128 bits = 48-bit Unix-millisecond timestamp + 80-bit randomness, Crockford base32, 26 chars, lexicographically sortable. The first 10 characters encode the timestamp. Source: ULID spec.

  • Gotcha: lexical sort = chronological sort, so ordering alone reveals relative creation order. Same 48-bit-ms front as UUIDv7.

MongoDB ObjectId

12 bytes: a 4-byte big-endian Unix-seconds timestamp + 5-byte random + 3-byte counter. Source: MongoDB ObjectId. Extraction: unix_seconds = int(hex[0:8], 16).

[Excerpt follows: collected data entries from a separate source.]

Definition ingress_RevokeAhead (c : IngressCertCheck) : Time :=
  if gc_Now c <? gc_RevokedAt c then gc_RevokedAt c else zeroTime.

Definition Expired (c : IngressCertCheck) : bool := negb (gc_Now c <? gc_NotAfter c).

Definition CheckIngressCert (name serial : string) : itx IngressCertCheck := λ d,
  let none := MkIngressCertCheck false IngressJoined zeroTime NotRevoked zeroTime zeroTime in
  match i_ingress_certs d !! serial, i_ingresses d !! name with
  | Some c, Some g =>
      if String.eqb (ic_Ingress c) name then
        (Ok (MkIngressCertCheck true (g_Status g) (ic_RevokedAt c) (ic_RevokedReason c) (ic_NotAfter c) (i_now d)), d)
      else (Ok none, d)
  | _, _ => (Ok none, d)
  end.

  • Gotcha: the first 4 bytes of any _id leak document creation time to 1-second resolution — the canonical "when was this row inserted" artifact. The 3-byte counter gives intra-second insertion order; legacy (pre-3.4) ObjectIds embedded machine-id + PID instead of the random field.

KSUID

20 bytes = 4-byte big-endian seconds timestamp + 16-byte payload, 27-char base62, with a custom epoch of 1400000000 (2014-05-13T16:53:20Z). Source: Segment KSUID. Extraction: unix_seconds = big_endian_4_bytes + 1400000000.

  • Gotcha: a raw Unix-epoch interpretation is wrong by ~44.4 years — the 1400000000 offset must be added.

Sonyflake

A Snowflake variant: 39-bit time in 10-ms units + 8-bit sequence + 16-bit machine id, default epoch 2014-09-01 (1409529600000 ms). Source: sony/sonyflake. Extraction: unix_ms = (id >> 24) * 10 + 1409529600000.

  • Gotcha: coarser 10-ms resolution; the machine id defaults to the lower 16 bits of the host's private IPv4 address (partial host leak). Epoch, time unit, and bit split are configurable — confirm against the generating code.

Cross-scheme summary

Scheme TS bits Resolution Epoch (UTC) Extraction core
Twitter Snowflake 41 1 ms 2010-11-04T01:42:54.657Z (id>>22)+epoch
Discord Snowflake 42 1 ms 2015-01-01 (id>>22)+epoch
UUIDv1 / v6 60 100 ns 1582-10-15 (Gregorian) (gts−offset)/10000
UUIDv7 48 1 ms 1970-01-01 first 48 bits
ULID 48 1 ms 1970-01-01 first 10 base32 chars
MongoDB ObjectId 32 1 s 1970-01-01 first 4 bytes (BE)
KSUID 32 1 s 2014-05-13 BE4bytes + 1400000000
Sonyflake 39 10 ms 2014-09-01 (id>>24)*10 + epoch

Highest attribution value: UUIDv1/v6 node (often real MAC); Sonyflake machine id (private IP low bits); ObjectId per-process random (legacy: machine-id + PID).